Tout ici évoque l’orgueilleuse cité de Nemrod. Dubaï a édifié soixante-dix gratte-ciel qui dépassent les deux cents mètres, dont le géant Burj Khalifa qui culmine à huit cent vingt-huit mètres : Babel !  Sur ce chantier permanent, des travailleurs venus du Pakistan ou d’Inde besognent à des températures frôlant les cinquante degrés, dans des conditions si dures que l’on compte un suicide tous les quatre jours : Babel ! Les langues s’entrechoquent, pêle-mêle, même si l’arabe et un anglais rudimentaire coloré de mille accents percent le brouhaha : Babel ! Repoussant le désert à la périphérie, défiant le climat aride, déversant un air rafraîchi, on bâtit des archipels artificiels avec les sables dragués dans le golfe Persique, on élabore une marina gigantesque autour d’un canal colossal : Babel ! Des centres commerciaux, ces lieux de culte contemporains, rivalisent de splendeur opulente : Babel ! Plus haut, plus riche, plus grand… Tout record mène à son fracassement, la mesure devient la démesure, l’excès son étalon : Babel !

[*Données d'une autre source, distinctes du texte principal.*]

(** QuantifierPrefix. *)
Inductive QuantifierPrefix : list Z -> Z -> option Z -> list Z -> Prop :=
| QP_star r : QuantifierPrefix (ch "*" :: r) 0 None r
| QP_plus r : QuantifierPrefix (ch "+" :: r) 1 None r
| QP_opt r : QuantifierPrefix (ch "?" :: r) 0 (Some 1) r
| QP_exactly ds r : digits_ok ds ->
    QuantifierPrefix (ch "{" :: ds ++ ch "}" :: r) (int_of_digits ds) (Some (int_of_digits ds)) r
| QP_at_least ds r : digits_ok ds ->
    QuantifierPrefix (ch "{" :: ds ++ ch "," :: ch "}" :: r) (int_of_digits ds) None r
| QP_between ds ds2 r : digits_ok ds -> digits_ok ds2 ->
    QuantifierPrefix (ch "{" :: ds ++ ch "," :: ds2 ++ ch "}" :: r) (int_of_digits ds) (Some (int_of_digits ds2)) r.

(** Quantifier. *)
Inductive Quantifier (l : list Z) (low : Z) (high : option Z) : bool -> list Z -> Prop :=
| Q_greedy r : QuantifierPrefix l low high r -> head r <> Some (ch "?") -> Quantifier l low high true r
| Q_lazy r : QuantifierPrefix l low high (ch "?" :: r) -> Quantifier l low high false r.

Definition quantified (l : list Z) : Prop := exists low high r, QuantifierPrefix l low high r.

(** ControlEscape. *)
Inductive ControlEscape : Z -> Z -> Prop :=
| CE_f : ControlEscape (ch "f") 0x0C
| CE_n : ControlEscape (ch "n") 0x0A
| CE_r : ControlEscape (ch "r") 0x0D
| CE_t : ControlEscape (ch "t") 0x09
| CE_v : ControlEscape (ch "v") 0x0B.

(** CharacterEscape, without the legacy octal escapes, and with the identity escapes of what is no
    ASCII letter or digit only. *)
Inductive CharacterEscape : list Z -> Z -> list Z -> Prop :=
| CE_control e v r : ControlEscape e v -> CharacterEscape (e :: r) v r
| CE_letter c r : is_letter c = true -> CharacterEscape (ch "c" :: c :: r) (c mod 32) r
| CE_zero r : (forall d r', r = d :: r' -> is_digit d = false) -> CharacterEscape (ch "0" :: r) 0 r
| CE_hex ds r : length ds = 2%nat -> forallb is_hex ds = true -> CharacterEscape (ch "x" :: ds ++ r) (int_of_hex ds) r
| CE_unicode ds r : length ds = 4%nat -> forallb is_hex ds = true -> CharacterEscape (ch "u" :: ds ++ r) (int_of_hex ds) r
| CE_identity c r : is_alnum c = false -> CharacterEscape (c :: r) c r.

(** ClassAtom: a unit, or a class escape. *)
Inductive ClassAtom : list Z -> Z + Z -> list Z -> Prop :=
| CA_plain c r : c <> ch "\" -> ClassAtom (c :: r) (inl c) r
| CA_backspace r : ClassAtom (ch "\" :: ch "b" :: r) (inl 8) r
| CA_dash r : ClassAtom (ch "\" :: ch "-" :: r) (inl (ch "-")) r
| CA_class e r : e ∈ escape_letters -> ClassAtom (ch "\" :: e :: r) (inr e) r
| CA_char e l v r : e <> ch "b" -> e ∉ escape_letters -> CharacterEscape (e :: l) v r ->
    ClassAtom (ch "\" :: e :: l) (inl v) r.

Definition one_member (a : Z + Z) : member := match a with inl c => MUnit c | inr e => MEscape e end.

(** A dash that makes a range. *)
Definition starts_range (l : list Z) : Prop := exists c r, l = ch "-" :: c :: r /\ c <> ch "]".

(** ClassRanges, with the closing bracket. *)
Inductive ClassRanges : list Z -> list member -> list Z -> Prop :=
| CR_end r : ClassRanges (ch "]" :: r) [] r
| CR_range c l a d r b r' ms r2 :
    c <> ch "]" -> ClassAtom (c :: l) (inl a) (ch "-" :: d :: r) -> d <> ch "]" -> ClassAtom (d :: r) (inl b) r' ->
    a <= b -> ClassRanges r' ms r2 -> ClassRanges (c :: l) (MRange a b :: ms) r2
| CR_one c l a r ms r2 :
    c <> ch "]" -> ClassAtom (c :: l) a r -> ~ starts_range r -> ClassRanges r ms r2 ->
    ClassRanges (c :: l) (one_member a :: ms) r2.

Definition ends_alternative (l : list Z) : Prop := head l = None \/ head l = Some (ch "|") \/ head l = Some (ch ")").

(** The units with a meaning of their own. *)
Definition syntax_units : list Z := [ch "^"; ch "$"; ch "."; ch "("; ch "["; ch "\"].

Definition mark_unit (neg : bool) : Z := if neg then ch "!" else ch "=".

(** Disjunction, Alternative, Term and Atom. *)
Inductive Disjunction : list Z -> rx -> list Z -> Prop :=
| D_one l a r : Alternative l a r -> head r <> Some (ch "|") -> Disjunction l a r
| D_or l a r b r' : Alternative l a (ch "|" :: r) -> Disjunction r b r' -> Disjunction l (RAlt a b) r'
with Alternative : list Z -> rx -> list Z -> Prop :=
| A_end l : ends_alternative l -> Alternative l REmpty l
| A_term l t r a r' : ~ ends_alternative l -> Term l t r -> Alternative r a r' -> Alternative l (RCat t a) r'
with Term : list Z -> rx -> list Z -> Prop :=
| T_atom l a r : Atom l a r -> ~ quantified r -> Term l a r
| T_quantified l a r low high greedy r' : Atom l a r -> Quantifier r low high greedy r' -> Term l (RRep a low high greedy) r'
with Atom : list Z -> rx -> list Z -> Prop :=
| At_start r : Atom (ch "^" :: r) RStart r
| At_end r : Atom (ch "$" :: r) REnd r
| At_dot r : Atom (ch "." :: r) RDot r
| At_boundary r : Atom (ch "\" :: ch "b" :: r) (RBoundary false) r
| At_not_boundary r : Atom (ch "\" :: ch "B" :: r) (RBoundary true) r
| At_class_escape e r : e ∈ escape_letters -> Atom (ch "\" :: e :: r) (REscape e) r
| At_escape e l v r : e <> ch "b" -> e <> ch "B" -> e ∉ escape_letters -> CharacterEscape (e :: l) v r ->
    Atom (ch "\" :: e :: l) (RChar v) r
| At_class l ms r : head l <> Some (ch "^") -> ClassRanges l ms r -> Atom (ch "[" :: l) (RClass false ms) r
| At_negated l ms r : ClassRanges l ms r -> Atom (ch "[" :: ch "^" :: l) (RClass true ms) r
| At_group l d r : head l <> Some (ch "?") -> Disjunction l d (ch ")" :: r) -> Atom (ch "(" :: l) (RGroup d) r
| At_plain_group l d r : Disjunction l d (ch ")" :: r) -> Atom (ch "(" :: ch "?" :: ch ":" :: l) (RGroup d) r
| At_look neg l d r : Disjunction l d (ch ")" :: r) ->
    Atom (ch "(" :: ch "?" :: mark_unit neg :: l) (RLook false neg d) r
| At_look_behind neg l d r : Disjunction l d (ch ")" :: r) ->
    Atom (ch "(" :: ch "?" :: ch "<" :: mark_unit neg :: l) (RLook true neg d) r
| At_literal c r : c ∉ syntax_units -> ~ quantified (c :: r) -> Atom (c :: r) (RChar c) r.

(** ** Python patterns *)
(** A character: an ASCII letter or digit, or its four-digit escape. *)
Definition CharText (c : Z) (t : text) : Prop :=
  (is_alnum c = true /\ t = [c]) \/ exists h1 h2 h3 h4, t = [ch "\"; ch "u"; h1; h2; h3; h4] /\ hex4_value h1 h2 h3 h4 = Some c.

(** A member of a set; the underscore needs no escape there. *)
Inductive ItemText : item -> text -> Prop :=
| IT_one c t : CharText c t -> ItemText (IOne c) t
| IT_underscore : ItemText (IOne 95) (u "_")
| IT_span a b t t' : CharText a t -> CharText b t' -> ItemText (ISpan a b) (t ++ u "-" ++ t').

Definition ItemsText (items : list item) (t : text) : Prop := exists ts, Forall2 ItemText items ts /\ t = concat ts.

Inductive RepeatText : text -> Z -> option Z -> Prop :=
| RT_star : RepeatText (u "*") 0 None
| RT_plus : RepeatText (u "+") 1 None
| RT_opt : RepeatText (u "?") 0 (Some 1)
| RT_exactly n : RepeatText (u "{" ++ str_of_Z n ++ u "}") n (Some n)
| RT_at_least n : RepeatText (u "{" ++ str_of_Z n ++ u "," ++ u "}") n None
| RT_between n m : RepeatText (u "{" ++ str_of_Z n ++ u "," ++ str_of_Z m ++ u "}") n (Some m).

Definition SuffixText (t : text) (low : Z) (high : option Z) (greedy : bool) : Prop :=
  exists s, RepeatText s low high /\ t = s ++ (if greedy then [] else u "?").

Definition look_mark (behind neg : bool) : text :=
  u "(?" ++ (if behind then u "<" else []) ++ (if neg then u "!" else u "=").

Inductive PyDisjunction : py -> text -> Prop :=
| PD_one a t : PySequence a t -> PyDisjunction a t
| PD_or a b t t' : PySequence a t -> PyDisjunction b t' -> PyDisjunction (PAlt a b) (t ++ u "|" ++ t')
with PySequence : py -> text -> Prop :=
| PS_empty : PySequence PEmpty []
| PS_cat a b t t' : PyTerm a t -> PySequence b t' -> PySequence (PCat a b) (t ++ t')
with PyTerm : py -> text -> Prop :=
| PT_atom a t : PyAtom a t -> PyTerm a t
| PT_rep a t low high greedy s : PyAtom a t -> SuffixText s low high greedy -> PyTerm (PRep a low high greedy) (t ++ s)
with PyAtom : py -> text -> Prop :=
| PA_set (neg : bool) items t : items <> [] -> ItemsText items t ->
    PyAtom (PSet neg items) (u "[" ++ (if neg then u "^" else []) ++ t ++ u "]")
| PA_char c t : CharText c t -> PyAtom (PChar c) t
| PA_start : PyAtom PStart (u "\A")
| PA_end : PyAtom PEnd (u "\Z")
| PA_group a t : PyDisjunction a t -> PyAtom (PGroup a) (u "(?:" ++ t ++ u ")")
| PA_look behind neg a t : PyDisjunction a t -> PyAtom (PLook behind neg a) (look_mark behind neg ++ t ++ u ")").

(** ** Texts of characters and sets *)
Lemma unit_text_spec c : unit_value c -> CharText c (unit_text c).
Proof.
  unfold unit_value. intros Hc. unfold unit_text. destruct (is_alnum c) eqn:E; [by left|right].
  destruct (hex4_roundtrip c [] Hc) as (h1 & h2 & h3 & h4 & H & Hv). rewrite app_nil_r in H. exists h1, h2, h3, h4. by rewrite H.
Qed.

Lemma items_app a b t t' : ItemsText a t -> ItemsText b t' -> ItemsText (a ++ b) (t ++ t').
Proof. intros (ts & H & ->) (ts' & H' & ->). exists (ts ++ ts'). by rewrite concat_app; split; [apply Forall2_app|]. Qed.

Lemma items_nil : ItemsText [] [].
Proof. exists []. split; [constructor|done]. Qed.

Lemma items_one it t : ItemText it t -> ItemsText [it] t.
Proof. exists [t]. cbn. rewrite app_nil_r. split; [by constructor|done]. Qed.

Une autre naïveté dans ces représentations frappe Noam : elles racontent Babel comme une fin. Pourtant Babel constituait un début. La Tour s’est effondrée, pas le désir de la Tour. Avec celui-ci point l’hubris, l’outrance, la boursouflure. L’homme franchit une limite en se dressant au-dessus de la nature, en ignorant sa place dans l’univers,en s’estimant supérieur à tout ce qui n’est pas lui ; il crée des villes, il invente l’écriture, les sciences, les hiérarchies sociales et, malgré les défaites ou les impasses, ne reviendra jamais en arrière. Babel ne s’est pas terminée avec Babel, Babel n’a jamais cessé de gratter le ciel, Babel renaît, se transforme perpétuellement. L’échec accompagne l’ambition, il ne l’interrompt pas. De dépassement en dépassement, l’aventure folle se poursuit. L’avenir reste un chantier ouvert.
Si Noam donnait sa version de Babel, il ne peindrait pas une démolition, plutôt un inachèvement. L’humanité évolue indéfiniment, se meut sans aboutir, poussée par la compétition, l’orgueil, le génie, la mégalomanie, le refus de ses limites. Babel l’inachevée ne sera jamais achevée et se nourrira de son désir sans jamais conduire à la jouissance.